За сим г. председатель предложил Главному управлению цензуры на обсуждение следующие постановления:

1. Всем частным периодическим изданиям, под каким бы названием они не появлялись в свет, запрещается подвергать критическому рассмотрению другие повременные издания, разбирать содержание и образ издания оных и входить в какие-либо суждения о лицах, занимающихся редакцией журналов и газет.

2. Периодическим изданиям, в состав которых входит литературная критика, дозволяется помещать разборы книг с таким однако ограничением, чтобы в суждениях своих они не касались личных и нравственных качеств сочинителей и чтобы, разбирая только подлежащую критическому рассмотрению книгу, не дозволяли себе порицать других писателей, которых произведения не составляют прямо и непосредственно предмета разбора в критической статье.

3. Сочинитель, коего книга, по его мнению, будет разобрана неосновательно в одном из периодических изданий, имеет право поместить в том же самом издании возражение свое, буде оно не противно смыслу 2-й статьи, в сем случае цензура обязана обращать бдительное внимание на содержание и изложение подобных возражений.

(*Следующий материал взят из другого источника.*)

(* ===== verification/Consensus.v ===== *)
(** * The consensus multiplexer ([bft/consensus/mod.rs])

    [Consensus] runs a window of [watermark] consecutive instances.  Messages for
    instances past the window wait in the [TboQueue], messages of later views in
    the view queue; [Signals] remembers which instances are worth polling; the
    [ProposerConsensusGuard], shared with the proposer, holds the sequence numbers
    free to be proposed. *)
From S2P Require Import Prelude Atlas Errors View Messages Decisions Deciding Log Network.
From S2P Require Import SyncAccessory Accessory Decision.

(** ** [BinaryHeap<Reverse<SeqNo>>]: a multiset that gives back a least element *)

Section heap.
Context {A : Atlas}.

Fixpoint heap_min (h : list SeqNo) : option SeqNo :=
  match h with
  | [] => None
  | s :: h =>
      match heap_min h with
      | None => Some s
      | Some m => Some (if sn_gtb s m then m else s)
      end
  end.

Fixpoint remove_one (s : SeqNo) (h : list SeqNo) : list SeqNo :=
  match h with
  | [] => []
  | x :: h => if decide (x = s) then h else x :: remove_one s h
  end.

Definition heap_push (s : SeqNo) (h : list SeqNo) : list SeqNo := s :: h.
Definition heap_pop (h : list SeqNo) : option (SeqNo * list SeqNo) :=
  m ← heap_min h; Some (m, remove_one m h).
End heap.

(** ** [Signals] *)

Module Signals.
Section signals.
Context {A : Atlas}.

Record t := mk {
  signaled_nos : gset SeqNo;
  signaled_seq_no : list SeqNo;
}.

Definition new : t := mk ∅ [].

Definition pop_signalled (g : t) : option (SeqNo * t) :=
  '(seq_no, h) ← heap_pop g.(signaled_seq_no);
  Some (seq_no, mk (g.(signaled_nos) ∖ {[seq_no]}) h).

Definition push_signalled (seq : SeqNo) (g : t) : t :=
  if decide (seq ∈ g.(signaled_nos)) then g
  else mk ({[seq]} ∪ g.(signaled_nos)) (heap_push seq g.(signaled_seq_no)).

Definition clear (g : t) : t := mk ∅ [].
End signals.
End Signals.

(** ** [TboQueue] *)

Module TboQueue.
Section tbo.
Context {A : Atlas}.

Record t := mk {
  curr_seq : SeqNo;
  watermark : nat;
  get_queue : bool;
  pre_prepares : list (list Shareable);
  prepares : list (list Shareable);
  commits : list (list Shareable);
}.

Definition new (curr_seq : SeqNo) (watermark : nat) : t := mk curr_seq watermark false [] [] [].

Definition sequence_number (q : t) : SeqNo := q.(curr_seq).

Definition base_seq (q : t) : SeqNo := sn_add q.(curr_seq) (N.of_nat q.(watermark)).

Definition signal (q : t) : t :=
  mk q.(curr_seq) q.(watermark) true q.(pre_prepares) q.(prepares) q.(commits).

Definition advance_queue (q : t) : MessageQueue.t * t :=
  let '(pp, pps) := tbo_advance_message_queue_return q.(pre_prepares) in
  let '(p, ps) := tbo_advance_message_queue_return q.(prepares) in
  let '(c, cs) := tbo_advance_message_queue_return q.(commits) in
  (MessageQueue.from_messages (default [] pp) (default [] p) (default [] c),
   mk (sn_next q.(curr_seq)) q.(watermark) q.(get_queue) pps ps cs).

Definition next_instance_queue (q : t) : t :=
  mk (sn_next q.(curr_seq)) q.(watermark) q.(get_queue)
    (tbo_advance_message_queue q.(pre_prepares)) (tbo_advance_message_queue q.(prepares))
    (tbo_advance_message_queue q.(commits)).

4. Издатель журнала или газеты, поместивший критическую статью, которая Главным управлением цензуры будет признана нарушающею смысл выше изложенных цензурных постановлений, немедленно будет лишен по решению Главного управления цензуры права на издание повременного сочинения; равномерно и цензор, дозволивший такую статью, удаляется от должности.